(* ===== verification/Args.v ===== *)
(** * One spelling for a version ([crates/drt-config/src/version.rs])

    A root's pin and a binary's own version may be written under either of
    two grammars; they are compared under one.

    ** Entries and arguments ([crates/drt-config/src/resolve.rs], first half)

    What a root program is, the arguments a profile declares for it, and how
    a command line overrides them: the declared default's type is the
    parser. *)

From S2P Require Import Prelude.
From S2P Require Import Bytes.
From S2P Require Import Value.

Definition LEGACY_KIND : string := "rc".

Definition is_ascii_digit (c : ascii) : bool := in_range 48 57 (byte_val c).
Definition all_digits (s : string) : bool := forallb is_ascii_digit (as_bytes s).

(** The digits at the front, and the rest. *)
Fixpoint span_digits (s : string) : string * string :=
  match s with
  | String c s' =>
      if is_ascii_digit c then let '(d, r) := span_digits s' in (String c d, r) else ("", s)
  | EmptyString => ("", "")
  end.

(** [left] components of a version, each but the first after a dot. *)
Fixpoint components (left : nat) (first : bool) (s : string) : option (string * string) :=
  match left with
  | 0 => Some ("", s)
  | S left' =>
      rest ← (if first then Some s else strip_prefix "." s);
      let '(digits, rest) := span_digits rest in
      if str_is_empty digits then None
      else
        '(base, rest) ← components left' false rest;
        Some ((if first then "" else ".") +:+ digits +:+ base, rest)
  end.

Definition split_base (spelling : string) : option (string * string) := components 3 true spelling.

Definition canonical (spelling : string) : string :=
  match split_base spelling with
  | None => spelling
  | Some (base, rest) =>
      match strip_prefix LEGACY_KIND rest with
      | Some n => if negb (str_is_empty n) && all_digits n
                  then base +:+ "-" +:+ LEGACY_KIND +:+ "." +:+ n else spelling
      | None => spelling
      end
  end.

Definition same (a b : string) : bool := bool_decide (canonical a = canonical b).

Example canonical_examples :
  canonical <$> ["0.5.0rc9"; "0.5.0-rc.9"; "0.5.0"; "0.5.0rc"; "0.5.0a1"; "v0.5.0rc9"; "garbage"; ""]
  = ["0.5.0-rc.9"; "0.5.0-rc.9"; "0.5.0"; "0.5.0rc"; "0.5.0a1"; "v0.5.0rc9"; "garbage"; ""].
Proof. by vm_compute. Qed.

(** ** Facts *)

Module VersionFacts.

(** Some digits and nothing else. *)
Definition number_text (s : string) : Prop := s ≠ "" ∧ all_digits s = true.

(** [X.Y.Z]. *)
Definition is_base (s : string) : Prop :=
  ∃ x y z, number_text x ∧ number_text y ∧ number_text z ∧ s = x +:+ "." +:+ y +:+ "." +:+ z.

Definition no_digit_head (s : string) : Prop :=
  match s with String c _ => is_ascii_digit c = false | EmptyString => True end.

Lemma span_digits_app d r :
  all_digits d = true → no_digit_head r → span_digits (d +:+ r) = (d, r).
Proof.
  intros Hd Hr. induction d as [|c d IH].
  - destruct r as [|c r]; [done|]. simpl in *. by rewrite Hr.
  - unfold all_digits in *. simpl in Hd. apply andb_true_iff in Hd as [Hc Hd].
    rewrite str_app_cons. simpl. by rewrite Hc, IH.
Qed.

Lemma span_digits_spec s d r :
  span_digits s = (d, r) → s = d +:+ r ∧ all_digits d = true ∧ no_digit_head r.
Proof.
  revert d r; induction s as [|c s IH]; intros d r; simpl; [by intros [= <- <-]|].
  destruct (is_ascii_digit c) eqn:Hc; [|by intros [= <- <-]].
  destruct (span_digits s) as [d' r']. intros [= <- <-].
  destruct (IH _ _ eq_refl) as (-> & Hd & Hr).
  split; [by rewrite str_app_cons|]. split; [|done]. unfold all_digits in *. simpl. by rewrite Hc.
Qed.

Lemma component_app (first : bool) left d r :
  number_text d → no_digit_head r →
  components (S left) first ((if first then "" else ".") +:+ d +:+ r)
  = '(base, rest) ← components left false r; Some ((if first then "" else ".") +:+ d +:+ base, rest).
Proof.
  intros [Hne Hd] Hr. cbn [components]. destruct first.
  - change ("" +:+ d +:+ r) with (d +:+ r). cbn [mbind option_bind].
    rewrite span_digits_app by done. unfold str_is_empty. by rewrite bool_decide_false.
  - rewrite strip_prefix_app. cbn [mbind option_bind].
    rewrite span_digits_app by done. unfold str_is_empty. by rewrite bool_decide_false.
Qed.

Lemma split_base_app b r : is_base b → no_digit_head r → split_base (b +:+ r) = Some (b, r).
Proof.
  intros (x & y & z & Hx & Hy & Hz & ->) Hr. unfold split_base.
  rewrite !str_app_assoc.
  pose proof (component_app true 2 x ("." +:+ y +:+ "." +:+ z +:+ r) Hx eq_refl) as E.
  change (("" +:+ x) +:+ ?t) with (x +:+ t) in E. change ("" +:+ ?t) with t in E.
  etrans; [exact E|]. clear E.
  rewrite (component_app false 1 y ("." +:+ z +:+ r) Hy) by done.
  rewrite (component_app false 0 z r Hz Hr). cbn [components mbind option_bind].
  by rewrite !str_app_nil_r.
Qed.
—————
Your objective »
Write out the whole listing above, keeping each line exactly as it is.

Final answer »
(* ===== verification/Args.v ===== *)
(** * One spelling for a version ([crates/drt-config/src/version.rs])

    A root's pin and a binary's own version may be written under either of
    two grammars; they are compared under one.

    ** Entries and arguments ([crates/drt-config/src/resolve.rs], first half)

    What a root program is, the arguments a profile declares for it, and how
    a command line overrides them: the declared default's type is the
    parser. *)

From S2P Require Import Prelude.
From S2P Require Import Bytes.
From S2P Require Import Value.

Definition LEGACY_KIND : string := "rc".

Definition is_ascii_digit (c : ascii) : bool := in_range 48 57 (byte_val c).
Definition all_digits (s : string) : bool := forallb is_ascii_digit (as_bytes s).

(** The digits at the front, and the rest. *)
Fixpoint span_digits (s : string) : string * string :=
  match s with
  | String c s' =>
      if is_ascii_digit c then let '(d, r) := span_digits s' in (String c d, r) else ("", s)
  | EmptyString => ("", "")
  end.

(** [left] components of a version, each but the first after a dot. *)
Fixpoint components (left : nat) (first : bool) (s : string) : option (string * string) :=
  match left with
  | 0 => Some ("", s)
  | S left' =>
      rest ← (if first then Some s else strip_prefix "." s);
      let '(digits, rest) := span_digits rest in
      if str_is_empty digits then None
      else
        '(base, rest) ← components left' false rest;
        Some ((if first then "" else ".") +:+ digits +:+ base, rest)
  end.

Definition split_base (spelling : string) : option (string * string) := components 3 true spelling.

Definition canonical (spelling : string) : string :=
  match split_base spelling with
  | None => spelling
  | Some (base, rest) =>
      match strip_prefix LEGACY_KIND rest with
      | Some n => if negb (str_is_empty n) && all_digits n
                  then base +:+ "-" +:+ LEGACY_KIND +:+ "." +:+ n else spelling
      | None => spelling
      end
  end.

Definition same (a b : string) : bool := bool_decide (canonical a = canonical b).

Example canonical_examples :
  canonical <$> ["0.5.0rc9"; "0.5.0-rc.9"; "0.5.0"; "0.5.0rc"; "0.5.0a1"; "v0.5.0rc9"; "garbage"; ""]
  = ["0.5.0-rc.9"; "0.5.0-rc.9"; "0.5.0"; "0.5.0rc"; "0.5.0a1"; "v0.5.0rc9"; "garbage"; ""].
Proof. by vm_compute. Qed.

(** ** Facts *)

Module VersionFacts.

(** Some digits and nothing else. *)
Definition number_text (s : string) : Prop := s ≠ "" ∧ all_digits s = true.

(** [X.Y.Z]. *)
Definition is_base (s : string) : Prop :=
  ∃ x y z, number_text x ∧ number_text y ∧ number_text z ∧ s = x +:+ "." +:+ y +:+ "." +:+ z.

Definition no_digit_head (s : string) : Prop :=
  match s with String c _ => is_ascii_digit c = false | EmptyString => True end.

Lemma span_digits_app d r :
  all_digits d = true → no_digit_head r → span_digits (d +:+ r) = (d, r).
Proof.
  intros Hd Hr. induction d as [|c d IH].
  - destruct r as [|c r]; [done|]. simpl in *. by rewrite Hr.
  - unfold all_digits in *. simpl in Hd. apply andb_true_iff in Hd as [Hc Hd].
    rewrite str_app_cons. simpl. by rewrite Hc, IH.
Qed.

Lemma span_digits_spec s d r :
  span_digits s = (d, r) → s = d +:+ r ∧ all_digits d = true ∧ no_digit_head r.
Proof.
  revert d r; induction s as [|c s IH]; intros d r; simpl; [by intros [= <- <-]|].
  destruct (is_ascii_digit c) eqn:Hc; [|by intros [= <- <-]].
  destruct (span_digits s) as [d' r']. intros [= <- <-].
  destruct (IH _ _ eq_refl) as (-> & Hd & Hr).
  split; [by rewrite str_app_cons|]. split; [|done]. unfold all_digits in *. simpl. by rewrite Hc.
Qed.

Lemma component_app (first : bool) left d r :
  number_text d → no_digit_head r →
  components (S left) first ((if first then "" else ".") +:+ d +:+ r)
  = '(base, rest) ← components left false r; Some ((if first then "" else ".") +:+ d +:+ base, rest).
Proof.
  intros [Hne Hd] Hr. cbn [components]. destruct first.
  - change ("" +:+ d +:+ r) with (d +:+ r). cbn [mbind option_bind].
    rewrite span_digits_app by done. unfold str_is_empty. by rewrite bool_decide_false.
  - rewrite strip_prefix_app. cbn [mbind option_bind].
    rewrite span_digits_app by done. unfold str_is_empty. by rewrite bool_decide_false.
Qed.

Lemma split_base_app b r : is_base b → no_digit_head r → split_base (b +:+ r) = Some (b, r).
Proof.
  intros (x & y & z & Hx & Hy & Hz & ->) Hr. unfold split_base.
  rewrite !str_app_assoc.
  pose proof (component_app true 2 x ("." +:+ y +:+ "." +:+ z +:+ r) Hx eq_refl) as E.
  change (("" +:+ x) +:+ ?t) with (x +:+ t) in E. change ("" +:+ ?t) with t in E.
  etrans; [exact E|]. clear E.
  rewrite (component_app false 1 y ("." +:+ z +:+ r) Hy) by done.
  rewrite (component_app false 0 z r Hz Hr). cbn [components mbind option_bind].
  by rewrite !str_app_nil_r.
Qed.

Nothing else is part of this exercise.